Reproduction of Cyanobacteria
Reproduction is asexual, though being prokaryotes mutation rates are high, so new forms can be constantly
produced. Cyanobacteria grow by binary fission, in which a vegetative cell splits or divides into two daughter cells
which are genetic clones of the mother cell (apart from mutations). Some reproduce by multiple fission, a cell
splitting into many tiny spores called baeocytes. Akinetes, such as those produced by Nostoc, are dormant
resilient spores which can germinate in suitable conditions to produce a new filament. Some filamentous forms also
produce chains of motile cells, called hormogonia (singular: hormogonium) for dispersion. For example, Nostoc,
which is generally immotile, produces special gliding filaments called hormogonia that detach from the ends of the
parent filament. Filaments may also break, giving rise to two new chains.
Left: a cyanobacterial filament found growing on
tree bark.
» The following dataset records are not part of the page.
(** Requests that miss with [Coalesce] on: new ones, leaders, those about to wait
    or waiting on a channel, and those that were released.  A released request
    ([Proceeding]) looks the entry up again and, if it is still not there, calls
    [fetchAndServe] without a flight of its own: it fetches beside whoever leads
    by then.  Requests with [Coalesce] off and background refreshes, which lead
    flights under keys of their own, do not take part. *)
Inductive fetcher := Arriving | Leading | Turned | WaitingOn (channel : nat) | Proceeding | Finished.
Record flightWorld := FlightWorld { fw_flights : Flights; fw_requests : gmap nat (string * fetcher) }.
Definition setRequest (w : flightWorld) (f : Flights) (id : nat) (key : string) (s : fetcher) : flightWorld := FlightWorld f (<[id := (key, s)]> (fw_requests w)).
Inductive flightStep : flightWorld → flightWorld → Prop :=
| flight_arrive w id key : fw_requests w !! id = None → flightStep w (setRequest w (fw_flights w) id key Arriving)
| flight_begin w id key f leads : fw_requests w !! id = Some (key, Arriving) → beginFlight (fw_flights w) key = (f, leads) →
    flightStep w (setRequest w f id key (if leads then Leading else Turned))
| flight_wait w id key f channel : fw_requests w !! id = Some (key, Turned) → flightDone (fw_flights w) key = (f, channel) →
    flightStep w (setRequest w f id key (WaitingOn channel))
| flight_wake w id key channel : fw_requests w !! id = Some (key, WaitingOn channel) → channel ∈ fl_closed (fw_flights w) →
    flightStep w (setRequest w (fw_flights w) id key Proceeding)
| flight_cancel w id key channel : fw_requests w !! id = Some (key, WaitingOn channel) → flightStep w (setRequest w (fw_flights w) id key Finished)
| flight_proceed w id key : fw_requests w !! id = Some (key, Proceeding) → flightStep w (setRequest w (fw_flights w) id key Finished)
| flight_end w id key : fw_requests w !! id = Some (key, Leading) → flightStep w (setRequest w (endFlight (fw_flights w) key) id key Finished).
Definition flightReachable (w : flightWorld) : Prop := rtc flightStep (FlightWorld noFlights ∅) w.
Can you spot a heterocyst?
Gas vacuoles (clusters of protein gas-filled rods called gas vesicles) are often present in aquatic
forms. These act to regulate buoyancy, helping the cells to float at the right depth in the water
column where light levels are optimal for photosynthesis. Cyanophycin granules are large, up to 500
nanometres in diameter, and typically located near the cell periphery. Cyanophycin is a polypeptide
(polymer or chain of amino acids) produced by a ribosome-independent mechanism and involved in
nitrogen metabolism. Lipid droplets, storing lipids for later use, may also be found in the periphery
of the cell. Large polyphosphate bodies are granules that store phosphate and tiny glycogen
granules or rods (30 to 65 nanometres in diameter) are situated between the thylakoids and act as
a store of glucose (for carbon and energy - a fuel store). Carboxysomes (polyhedral bodies) are
200 to 300 nanometres in diameter and consist of the main enzyme involved in photosynthesis,
rubisco (ribulose -1,5-bisphosphate carboxylase).
Above: Oscillatoria. Below: Oscillatoria exhibiting gliding movements: the uppermost filament
was gliding back and forth in its slime sheath. The bottom image is approximately 40 seconds
later than the top image.
The tip of gliding filaments often appear to swing or oscillate like a pendulum, but this is
apparently due to the fact that the filament rotates as it glides, so that any curvature of the
filament appears as a swinging motion.
Note the separation discs in the uppermost filament: these are formed by the death of cells
at intervals along a filament, the dead cells filling with mucilage. Filaments will eventually
fragment at these separation discs into separate segments called hormogonia or
hormogones, a form of asexual reproduction. Although separate filaments may occur, perhaps
during dispersal by gliding motility, filaments generally occur as clumps or mats in which the
individual filaments may be parallel or interwoven.
Note also that the front-most or apical cell has characteristic morphology, which aids species
identification, in this case the apical cell is ovoid.